> Exercise aim: Each line below that includes the word "OpDisableVerbosity" adds one to the count; give that count and nothing else.

Collected data
(** X4: the verbosity mask and the pair of status and life cycle do not
    interact, and the name is never written.  After any sequence of
    operations, the status and the life cycle are what the sequence without
    its enableVerbosity and disableVerbosity calls gives, the mask is what
    those calls alone give, and the name is unchanged. *)
Theorem verbosity_orthogonal_to_status (os : list Op) (t : Test) :
  mStatus (apply_ops os t)
    = mStatus (apply_ops (List.filter (fun o => negb (verbosity_op o)) os) t)
  /\ mLifeCycle (apply_ops os t)
     = mLifeCycle
         (apply_ops (List.filter (fun o => negb (verbosity_op o)) os) t)
  /\ mVerbosity (apply_ops os t)
     = mVerbosity (apply_ops (List.filter verbosity_op os) t)
  /\ mName (apply_ops os t) = mName t.
Proof.
  destruct (apply_ops_without_verbosity os t t eq_refl eq_refl) as [Hs Hl].
  repeat split.
  - exact Hs.
  - exact Hl.
  - apply apply_ops_only_verbosity. reflexivity.
  - apply apply_ops_mName.
Qed.

Lemma isDone_after_op (o : Op) (t : Test) :
  undecides o = false ->
  isDone t = true ->
  isDone (apply_op o t) = true.
Proof.
  intros Ho Ht.
  destruct o as [s0| |ok| | | | | | | |]; simpl in *; try exact Ht;
    try reflexivity.
  - destruct s0; [discriminate Ho | | | |]; reflexivity.
  - destruct ok; reflexivity.
Qed.

(** X5: being done is kept.  Once a test is done it stays done under every
    sequence of operations that holds no call setStatus(Unknown): life-cycle
    writes, verbosity changes and further self-reports never bring the
    status back to Unknown. *)
Theorem isDone_stays (os : list Op) (t : Test) :
  forallb (fun o => negb (undecides o)) os = true ->
  isDone t = true ->
  isDone (apply_ops os t) = true.
Proof.
  revert t.
  induction os as [|o os IH]; intros t Hos Ht; simpl in *.
  - exact Ht.
  - apply andb_prop in Hos as [Ho Hos].
    apply IH; [exact Hos |].
    apply isDone_after_op; [| exact Ht].
    apply negb_true_iff. exact Ho.
Qed.

Lemma isDone_stays_witness :
  isDone (apply_ops [OpSetLifeCycle Finished; OpDisableVerbosity 1; OpPass]
            (skip (init_object "t"))) = true.
Proof.
  apply (isDone_stays [OpSetLifeCycle Finished; OpDisableVerbosity 1; OpPass]
           (skip (init_object "t"))); reflexivity.
Defined.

> Result of the exercise: 2